- Provided data
────────────────

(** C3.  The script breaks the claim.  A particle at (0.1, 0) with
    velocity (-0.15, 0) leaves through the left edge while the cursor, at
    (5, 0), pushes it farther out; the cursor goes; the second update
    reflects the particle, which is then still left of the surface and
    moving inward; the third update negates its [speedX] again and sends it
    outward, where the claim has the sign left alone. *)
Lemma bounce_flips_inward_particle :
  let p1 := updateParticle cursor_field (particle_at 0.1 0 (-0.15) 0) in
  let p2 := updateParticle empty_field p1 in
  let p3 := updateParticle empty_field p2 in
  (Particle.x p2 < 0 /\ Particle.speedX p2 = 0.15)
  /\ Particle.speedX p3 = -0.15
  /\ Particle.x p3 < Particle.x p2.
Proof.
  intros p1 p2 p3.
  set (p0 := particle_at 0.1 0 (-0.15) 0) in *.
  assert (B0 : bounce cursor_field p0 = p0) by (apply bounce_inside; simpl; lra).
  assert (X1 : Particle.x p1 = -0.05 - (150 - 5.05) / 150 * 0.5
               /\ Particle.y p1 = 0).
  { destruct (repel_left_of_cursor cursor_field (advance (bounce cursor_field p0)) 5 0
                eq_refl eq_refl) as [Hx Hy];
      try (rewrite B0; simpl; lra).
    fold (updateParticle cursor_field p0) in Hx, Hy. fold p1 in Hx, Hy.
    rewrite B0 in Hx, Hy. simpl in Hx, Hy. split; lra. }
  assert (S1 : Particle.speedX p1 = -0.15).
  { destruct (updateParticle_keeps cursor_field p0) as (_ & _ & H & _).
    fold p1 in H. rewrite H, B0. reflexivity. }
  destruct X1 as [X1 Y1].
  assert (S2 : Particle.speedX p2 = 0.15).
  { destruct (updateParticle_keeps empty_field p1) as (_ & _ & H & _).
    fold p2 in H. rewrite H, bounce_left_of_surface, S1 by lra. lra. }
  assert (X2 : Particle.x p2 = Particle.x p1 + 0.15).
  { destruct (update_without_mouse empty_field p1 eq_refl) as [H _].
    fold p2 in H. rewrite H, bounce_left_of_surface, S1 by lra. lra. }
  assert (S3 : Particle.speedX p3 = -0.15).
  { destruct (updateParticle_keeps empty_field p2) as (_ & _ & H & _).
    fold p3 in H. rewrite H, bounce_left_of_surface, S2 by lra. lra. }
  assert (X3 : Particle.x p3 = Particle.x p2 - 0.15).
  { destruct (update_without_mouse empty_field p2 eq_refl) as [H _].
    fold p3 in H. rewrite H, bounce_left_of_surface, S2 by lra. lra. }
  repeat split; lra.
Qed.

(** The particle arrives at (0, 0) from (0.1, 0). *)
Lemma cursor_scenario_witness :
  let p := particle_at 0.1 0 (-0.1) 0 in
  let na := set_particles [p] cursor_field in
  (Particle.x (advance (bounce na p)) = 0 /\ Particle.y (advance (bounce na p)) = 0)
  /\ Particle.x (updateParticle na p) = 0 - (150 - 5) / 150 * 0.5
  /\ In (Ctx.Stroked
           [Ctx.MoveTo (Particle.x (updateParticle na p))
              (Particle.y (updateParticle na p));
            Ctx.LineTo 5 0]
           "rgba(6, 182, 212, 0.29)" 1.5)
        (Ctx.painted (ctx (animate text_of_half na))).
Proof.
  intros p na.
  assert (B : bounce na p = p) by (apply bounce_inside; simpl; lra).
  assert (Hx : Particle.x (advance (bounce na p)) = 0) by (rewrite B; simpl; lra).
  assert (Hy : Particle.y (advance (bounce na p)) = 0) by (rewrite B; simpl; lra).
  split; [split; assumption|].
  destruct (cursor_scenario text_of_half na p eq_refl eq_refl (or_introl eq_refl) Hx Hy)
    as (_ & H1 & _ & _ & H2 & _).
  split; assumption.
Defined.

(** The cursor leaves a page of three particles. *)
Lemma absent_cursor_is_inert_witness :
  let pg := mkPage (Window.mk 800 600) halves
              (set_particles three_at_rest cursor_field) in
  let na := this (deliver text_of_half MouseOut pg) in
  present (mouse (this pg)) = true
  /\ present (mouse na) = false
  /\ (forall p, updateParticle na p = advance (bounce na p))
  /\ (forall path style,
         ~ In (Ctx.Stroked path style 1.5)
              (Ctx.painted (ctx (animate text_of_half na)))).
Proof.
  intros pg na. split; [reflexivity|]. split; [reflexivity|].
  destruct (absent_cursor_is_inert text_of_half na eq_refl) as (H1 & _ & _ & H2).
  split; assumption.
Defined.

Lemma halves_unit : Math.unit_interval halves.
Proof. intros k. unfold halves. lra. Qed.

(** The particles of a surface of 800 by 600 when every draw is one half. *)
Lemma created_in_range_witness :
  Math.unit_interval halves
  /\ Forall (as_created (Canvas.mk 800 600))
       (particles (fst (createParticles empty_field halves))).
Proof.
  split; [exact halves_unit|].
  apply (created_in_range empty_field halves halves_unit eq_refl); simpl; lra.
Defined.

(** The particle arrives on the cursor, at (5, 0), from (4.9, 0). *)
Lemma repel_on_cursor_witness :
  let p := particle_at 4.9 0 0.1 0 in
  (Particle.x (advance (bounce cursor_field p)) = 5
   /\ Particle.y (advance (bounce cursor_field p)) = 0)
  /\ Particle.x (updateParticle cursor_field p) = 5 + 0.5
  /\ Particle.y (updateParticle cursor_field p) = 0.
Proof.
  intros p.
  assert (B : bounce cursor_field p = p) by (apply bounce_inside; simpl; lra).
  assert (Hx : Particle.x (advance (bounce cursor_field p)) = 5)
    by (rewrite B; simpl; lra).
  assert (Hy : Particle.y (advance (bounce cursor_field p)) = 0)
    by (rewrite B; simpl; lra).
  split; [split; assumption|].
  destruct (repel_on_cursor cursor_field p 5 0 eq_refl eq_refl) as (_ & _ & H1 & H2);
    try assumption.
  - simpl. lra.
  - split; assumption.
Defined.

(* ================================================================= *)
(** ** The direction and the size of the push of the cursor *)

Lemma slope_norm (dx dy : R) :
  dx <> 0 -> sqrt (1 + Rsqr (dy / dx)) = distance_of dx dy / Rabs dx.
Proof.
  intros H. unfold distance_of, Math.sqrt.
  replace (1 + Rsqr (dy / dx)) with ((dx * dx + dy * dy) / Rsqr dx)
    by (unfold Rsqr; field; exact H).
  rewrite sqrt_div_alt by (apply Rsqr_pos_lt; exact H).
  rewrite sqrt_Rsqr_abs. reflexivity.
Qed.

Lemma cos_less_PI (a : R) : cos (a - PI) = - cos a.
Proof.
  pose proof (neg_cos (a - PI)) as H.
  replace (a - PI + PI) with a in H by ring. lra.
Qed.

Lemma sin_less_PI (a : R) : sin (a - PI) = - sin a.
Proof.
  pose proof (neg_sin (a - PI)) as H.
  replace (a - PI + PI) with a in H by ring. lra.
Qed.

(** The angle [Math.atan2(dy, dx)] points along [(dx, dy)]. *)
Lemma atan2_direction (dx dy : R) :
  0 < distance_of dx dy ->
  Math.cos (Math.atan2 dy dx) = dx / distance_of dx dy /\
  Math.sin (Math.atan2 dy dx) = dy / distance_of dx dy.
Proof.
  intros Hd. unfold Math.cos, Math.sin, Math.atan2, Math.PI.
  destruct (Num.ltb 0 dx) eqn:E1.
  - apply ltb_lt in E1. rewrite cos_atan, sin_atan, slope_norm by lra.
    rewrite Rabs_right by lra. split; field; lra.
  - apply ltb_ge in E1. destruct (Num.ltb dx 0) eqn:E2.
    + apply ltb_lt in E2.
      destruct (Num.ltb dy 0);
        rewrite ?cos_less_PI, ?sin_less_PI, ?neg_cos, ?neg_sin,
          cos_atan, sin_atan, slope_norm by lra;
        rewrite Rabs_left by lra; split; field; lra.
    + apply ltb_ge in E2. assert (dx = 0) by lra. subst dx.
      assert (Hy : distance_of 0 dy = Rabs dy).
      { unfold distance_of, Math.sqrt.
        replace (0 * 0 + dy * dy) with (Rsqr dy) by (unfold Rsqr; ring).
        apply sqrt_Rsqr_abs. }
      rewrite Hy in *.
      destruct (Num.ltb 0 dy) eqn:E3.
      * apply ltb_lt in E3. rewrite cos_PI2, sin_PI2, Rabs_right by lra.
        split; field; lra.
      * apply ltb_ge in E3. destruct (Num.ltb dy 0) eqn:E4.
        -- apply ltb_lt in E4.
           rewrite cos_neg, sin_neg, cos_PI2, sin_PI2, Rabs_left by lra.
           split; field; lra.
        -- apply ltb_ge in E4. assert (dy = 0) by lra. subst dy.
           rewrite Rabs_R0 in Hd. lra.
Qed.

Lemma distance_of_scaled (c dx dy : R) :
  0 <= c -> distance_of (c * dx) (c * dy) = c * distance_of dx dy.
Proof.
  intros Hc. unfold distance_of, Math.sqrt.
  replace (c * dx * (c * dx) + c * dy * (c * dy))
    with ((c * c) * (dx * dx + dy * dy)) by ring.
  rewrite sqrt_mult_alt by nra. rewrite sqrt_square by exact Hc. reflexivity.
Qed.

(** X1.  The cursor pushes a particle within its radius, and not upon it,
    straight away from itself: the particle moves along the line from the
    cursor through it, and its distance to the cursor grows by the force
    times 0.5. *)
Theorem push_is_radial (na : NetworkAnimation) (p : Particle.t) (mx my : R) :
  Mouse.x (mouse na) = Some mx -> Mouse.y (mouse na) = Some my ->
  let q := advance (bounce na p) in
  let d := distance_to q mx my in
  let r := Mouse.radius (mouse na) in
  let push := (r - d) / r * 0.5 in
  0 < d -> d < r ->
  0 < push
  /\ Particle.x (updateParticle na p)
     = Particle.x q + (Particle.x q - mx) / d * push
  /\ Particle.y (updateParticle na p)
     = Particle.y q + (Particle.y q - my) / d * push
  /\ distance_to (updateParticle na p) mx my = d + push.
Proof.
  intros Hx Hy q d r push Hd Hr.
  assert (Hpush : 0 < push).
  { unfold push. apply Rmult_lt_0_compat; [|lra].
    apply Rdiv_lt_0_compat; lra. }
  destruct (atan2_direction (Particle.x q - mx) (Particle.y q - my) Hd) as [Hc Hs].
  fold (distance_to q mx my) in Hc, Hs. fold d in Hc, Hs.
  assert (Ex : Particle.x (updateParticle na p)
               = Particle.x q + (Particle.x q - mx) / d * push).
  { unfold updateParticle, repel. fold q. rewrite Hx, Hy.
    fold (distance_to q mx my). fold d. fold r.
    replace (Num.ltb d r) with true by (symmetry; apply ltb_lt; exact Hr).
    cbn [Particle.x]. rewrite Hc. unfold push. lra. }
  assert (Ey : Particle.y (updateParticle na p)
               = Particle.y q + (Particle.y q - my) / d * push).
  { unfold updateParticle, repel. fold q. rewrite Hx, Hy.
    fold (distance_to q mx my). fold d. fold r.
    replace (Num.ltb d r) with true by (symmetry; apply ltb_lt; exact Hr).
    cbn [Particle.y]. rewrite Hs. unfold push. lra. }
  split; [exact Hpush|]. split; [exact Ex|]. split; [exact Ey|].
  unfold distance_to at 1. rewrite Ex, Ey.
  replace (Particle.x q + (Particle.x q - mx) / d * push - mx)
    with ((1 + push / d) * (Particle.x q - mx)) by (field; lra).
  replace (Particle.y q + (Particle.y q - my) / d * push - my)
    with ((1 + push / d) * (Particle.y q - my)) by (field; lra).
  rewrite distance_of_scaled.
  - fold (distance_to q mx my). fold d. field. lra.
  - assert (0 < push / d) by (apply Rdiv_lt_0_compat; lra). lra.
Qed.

────────────────

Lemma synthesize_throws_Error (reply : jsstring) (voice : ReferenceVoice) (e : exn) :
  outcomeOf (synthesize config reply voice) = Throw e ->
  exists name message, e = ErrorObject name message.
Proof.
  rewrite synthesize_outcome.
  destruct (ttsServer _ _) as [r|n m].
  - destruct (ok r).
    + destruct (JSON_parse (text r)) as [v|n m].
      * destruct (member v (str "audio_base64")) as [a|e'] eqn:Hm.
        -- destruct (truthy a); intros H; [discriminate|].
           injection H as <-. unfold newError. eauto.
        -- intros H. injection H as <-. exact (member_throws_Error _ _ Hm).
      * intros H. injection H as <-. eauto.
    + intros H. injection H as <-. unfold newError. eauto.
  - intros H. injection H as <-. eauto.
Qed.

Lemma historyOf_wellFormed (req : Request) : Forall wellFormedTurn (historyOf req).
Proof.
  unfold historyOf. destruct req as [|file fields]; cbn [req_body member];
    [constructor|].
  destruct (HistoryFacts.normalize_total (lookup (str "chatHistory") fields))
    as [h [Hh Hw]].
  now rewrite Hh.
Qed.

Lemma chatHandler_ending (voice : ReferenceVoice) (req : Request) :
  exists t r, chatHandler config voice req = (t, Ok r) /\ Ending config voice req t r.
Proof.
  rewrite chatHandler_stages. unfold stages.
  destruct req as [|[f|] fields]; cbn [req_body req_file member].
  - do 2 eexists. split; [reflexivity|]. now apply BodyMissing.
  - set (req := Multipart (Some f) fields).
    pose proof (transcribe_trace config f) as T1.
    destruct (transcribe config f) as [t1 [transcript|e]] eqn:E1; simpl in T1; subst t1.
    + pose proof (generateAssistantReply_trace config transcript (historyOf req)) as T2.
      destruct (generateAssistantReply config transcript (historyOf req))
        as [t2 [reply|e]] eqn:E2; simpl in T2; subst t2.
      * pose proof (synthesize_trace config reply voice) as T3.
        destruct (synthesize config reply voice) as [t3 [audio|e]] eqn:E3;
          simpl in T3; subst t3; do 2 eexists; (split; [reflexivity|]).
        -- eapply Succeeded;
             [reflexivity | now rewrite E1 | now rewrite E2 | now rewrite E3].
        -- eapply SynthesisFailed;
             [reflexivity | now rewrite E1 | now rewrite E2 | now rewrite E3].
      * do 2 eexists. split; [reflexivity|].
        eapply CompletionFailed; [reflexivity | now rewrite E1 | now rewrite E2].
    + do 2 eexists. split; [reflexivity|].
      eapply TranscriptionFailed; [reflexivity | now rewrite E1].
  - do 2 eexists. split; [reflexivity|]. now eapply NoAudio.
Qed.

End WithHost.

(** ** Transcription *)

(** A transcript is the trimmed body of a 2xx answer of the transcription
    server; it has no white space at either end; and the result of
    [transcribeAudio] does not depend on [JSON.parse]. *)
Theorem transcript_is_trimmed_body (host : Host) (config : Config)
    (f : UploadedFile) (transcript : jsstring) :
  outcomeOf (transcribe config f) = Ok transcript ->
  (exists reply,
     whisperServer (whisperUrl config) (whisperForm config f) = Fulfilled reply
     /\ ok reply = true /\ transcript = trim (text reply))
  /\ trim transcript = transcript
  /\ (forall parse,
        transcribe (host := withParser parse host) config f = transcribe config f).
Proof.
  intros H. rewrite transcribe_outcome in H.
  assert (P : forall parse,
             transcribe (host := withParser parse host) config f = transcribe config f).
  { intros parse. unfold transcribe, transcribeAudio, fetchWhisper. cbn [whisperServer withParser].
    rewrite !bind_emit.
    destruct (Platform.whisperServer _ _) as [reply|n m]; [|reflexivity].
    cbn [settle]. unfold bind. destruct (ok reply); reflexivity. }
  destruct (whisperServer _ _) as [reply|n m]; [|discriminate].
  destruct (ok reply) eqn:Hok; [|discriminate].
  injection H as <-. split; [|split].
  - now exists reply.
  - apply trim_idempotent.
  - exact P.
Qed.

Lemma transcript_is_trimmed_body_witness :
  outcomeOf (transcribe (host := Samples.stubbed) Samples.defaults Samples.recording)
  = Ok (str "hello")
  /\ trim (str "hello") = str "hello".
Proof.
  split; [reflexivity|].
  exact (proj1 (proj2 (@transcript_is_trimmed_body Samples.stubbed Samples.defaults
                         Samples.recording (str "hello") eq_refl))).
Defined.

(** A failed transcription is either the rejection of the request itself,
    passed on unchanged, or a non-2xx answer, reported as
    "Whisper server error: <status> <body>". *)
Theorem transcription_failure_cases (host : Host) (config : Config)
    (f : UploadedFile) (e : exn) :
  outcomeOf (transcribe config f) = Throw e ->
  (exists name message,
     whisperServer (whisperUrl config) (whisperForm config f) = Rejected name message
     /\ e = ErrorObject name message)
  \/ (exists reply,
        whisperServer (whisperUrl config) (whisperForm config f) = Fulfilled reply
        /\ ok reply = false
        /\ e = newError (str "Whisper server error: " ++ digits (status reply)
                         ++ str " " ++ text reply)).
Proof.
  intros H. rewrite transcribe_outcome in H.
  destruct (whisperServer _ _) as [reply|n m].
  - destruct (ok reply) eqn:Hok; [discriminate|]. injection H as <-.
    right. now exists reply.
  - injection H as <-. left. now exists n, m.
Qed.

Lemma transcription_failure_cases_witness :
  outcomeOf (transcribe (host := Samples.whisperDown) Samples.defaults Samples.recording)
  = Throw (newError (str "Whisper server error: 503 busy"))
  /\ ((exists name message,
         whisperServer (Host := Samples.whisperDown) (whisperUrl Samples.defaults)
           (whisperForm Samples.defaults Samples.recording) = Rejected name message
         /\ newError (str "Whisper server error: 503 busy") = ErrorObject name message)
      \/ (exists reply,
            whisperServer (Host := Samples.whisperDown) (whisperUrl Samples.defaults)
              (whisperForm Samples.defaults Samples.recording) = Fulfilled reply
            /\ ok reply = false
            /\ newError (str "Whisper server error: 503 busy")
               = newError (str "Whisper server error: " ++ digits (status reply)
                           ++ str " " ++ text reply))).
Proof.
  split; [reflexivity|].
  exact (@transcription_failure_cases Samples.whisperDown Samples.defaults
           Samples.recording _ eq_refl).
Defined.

────────────────

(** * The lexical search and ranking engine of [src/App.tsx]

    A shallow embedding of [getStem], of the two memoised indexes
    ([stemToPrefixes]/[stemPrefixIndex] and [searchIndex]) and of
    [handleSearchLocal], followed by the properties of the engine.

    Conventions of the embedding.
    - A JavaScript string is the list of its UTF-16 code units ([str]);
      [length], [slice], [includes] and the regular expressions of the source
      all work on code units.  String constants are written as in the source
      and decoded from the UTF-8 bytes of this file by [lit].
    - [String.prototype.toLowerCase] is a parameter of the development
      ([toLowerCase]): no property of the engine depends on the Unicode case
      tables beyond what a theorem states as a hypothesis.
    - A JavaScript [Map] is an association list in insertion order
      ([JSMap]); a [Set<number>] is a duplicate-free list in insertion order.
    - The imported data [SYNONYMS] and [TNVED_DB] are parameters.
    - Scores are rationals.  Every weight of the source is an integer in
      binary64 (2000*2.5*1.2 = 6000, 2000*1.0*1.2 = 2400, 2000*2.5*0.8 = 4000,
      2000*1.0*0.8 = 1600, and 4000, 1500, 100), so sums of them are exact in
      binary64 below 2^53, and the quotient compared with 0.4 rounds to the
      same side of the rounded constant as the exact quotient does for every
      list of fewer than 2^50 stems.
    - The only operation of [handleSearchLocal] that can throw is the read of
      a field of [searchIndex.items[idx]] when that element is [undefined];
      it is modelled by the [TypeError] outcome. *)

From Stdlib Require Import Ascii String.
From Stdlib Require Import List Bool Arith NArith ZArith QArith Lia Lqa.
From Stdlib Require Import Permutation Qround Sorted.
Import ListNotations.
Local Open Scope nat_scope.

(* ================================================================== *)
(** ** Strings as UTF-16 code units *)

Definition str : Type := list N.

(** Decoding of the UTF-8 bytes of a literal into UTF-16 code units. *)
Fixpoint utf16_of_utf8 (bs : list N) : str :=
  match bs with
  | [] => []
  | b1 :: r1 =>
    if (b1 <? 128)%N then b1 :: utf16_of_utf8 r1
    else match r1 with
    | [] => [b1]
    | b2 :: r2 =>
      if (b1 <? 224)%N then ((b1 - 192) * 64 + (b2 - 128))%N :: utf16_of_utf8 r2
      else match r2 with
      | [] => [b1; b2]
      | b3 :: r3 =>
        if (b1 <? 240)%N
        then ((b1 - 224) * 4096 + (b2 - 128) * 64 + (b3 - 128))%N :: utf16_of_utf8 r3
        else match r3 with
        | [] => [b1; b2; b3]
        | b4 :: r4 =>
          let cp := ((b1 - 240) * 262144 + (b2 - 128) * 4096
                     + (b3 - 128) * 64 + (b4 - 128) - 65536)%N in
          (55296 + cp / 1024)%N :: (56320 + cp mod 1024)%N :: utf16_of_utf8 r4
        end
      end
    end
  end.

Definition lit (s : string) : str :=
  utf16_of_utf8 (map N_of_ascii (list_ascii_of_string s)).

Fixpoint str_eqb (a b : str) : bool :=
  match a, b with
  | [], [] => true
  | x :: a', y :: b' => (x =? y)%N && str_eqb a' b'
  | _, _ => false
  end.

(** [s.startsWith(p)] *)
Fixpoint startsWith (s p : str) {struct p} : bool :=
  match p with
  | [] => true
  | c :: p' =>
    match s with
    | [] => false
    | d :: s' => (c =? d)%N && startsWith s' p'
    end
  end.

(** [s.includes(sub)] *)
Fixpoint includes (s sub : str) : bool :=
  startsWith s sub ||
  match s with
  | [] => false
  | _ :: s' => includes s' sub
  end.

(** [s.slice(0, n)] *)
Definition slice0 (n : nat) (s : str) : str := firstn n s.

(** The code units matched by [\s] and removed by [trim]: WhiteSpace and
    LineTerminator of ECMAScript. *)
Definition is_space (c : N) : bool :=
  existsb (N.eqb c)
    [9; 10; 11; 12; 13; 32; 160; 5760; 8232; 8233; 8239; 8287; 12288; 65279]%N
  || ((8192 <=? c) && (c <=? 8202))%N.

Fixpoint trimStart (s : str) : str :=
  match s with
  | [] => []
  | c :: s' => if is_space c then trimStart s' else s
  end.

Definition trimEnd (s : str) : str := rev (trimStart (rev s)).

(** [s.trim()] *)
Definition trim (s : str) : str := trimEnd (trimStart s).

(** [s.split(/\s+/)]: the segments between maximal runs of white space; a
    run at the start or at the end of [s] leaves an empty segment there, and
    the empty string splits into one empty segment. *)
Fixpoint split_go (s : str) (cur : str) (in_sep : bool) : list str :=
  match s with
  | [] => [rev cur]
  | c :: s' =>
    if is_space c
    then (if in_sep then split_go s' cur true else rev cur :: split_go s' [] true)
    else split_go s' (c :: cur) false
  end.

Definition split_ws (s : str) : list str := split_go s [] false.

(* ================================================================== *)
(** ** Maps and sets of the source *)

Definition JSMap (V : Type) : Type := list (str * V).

────────────────

Given the records above, restate word for word only the lines starting at the one with "(** [s.startsWith(p)] *)" and ending at the one with "the empty string".

- Answer section
(** [s.startsWith(p)] *)
Fixpoint startsWith (s p : str) {struct p} : bool :=
  match p with
  | [] => true
  | c :: p' =>
    match s with
    | [] => false
    | d :: s' => (c =? d)%N && startsWith s' p'
    end
  end.

(** [s.includes(sub)] *)
Fixpoint includes (s sub : str) : bool :=
  startsWith s sub ||
  match s with
  | [] => false
  | _ :: s' => includes s' sub
  end.

(** [s.slice(0, n)] *)
Definition slice0 (n : nat) (s : str) : str := firstn n s.

(** The code units matched by [\s] and removed by [trim]: WhiteSpace and
    LineTerminator of ECMAScript. *)
Definition is_space (c : N) : bool :=
  existsb (N.eqb c)
    [9; 10; 11; 12; 13; 32; 160; 5760; 8232; 8233; 8239; 8287; 12288; 65279]%N
  || ((8192 <=? c) && (c <=? 8202))%N.

Fixpoint trimStart (s : str) : str :=
  match s with
  | [] => []
  | c :: s' => if is_space c then trimStart s' else s
  end.

Definition trimEnd (s : str) : str := rev (trimStart (rev s)).

(** [s.trim()] *)
Definition trim (s : str) : str := trimEnd (trimStart s).

(** [s.split(/\s+/)]: the segments between maximal runs of white space; a
    run at the start or at the end of [s] leaves an empty segment there, and
    the empty string splits into one empty segment. *)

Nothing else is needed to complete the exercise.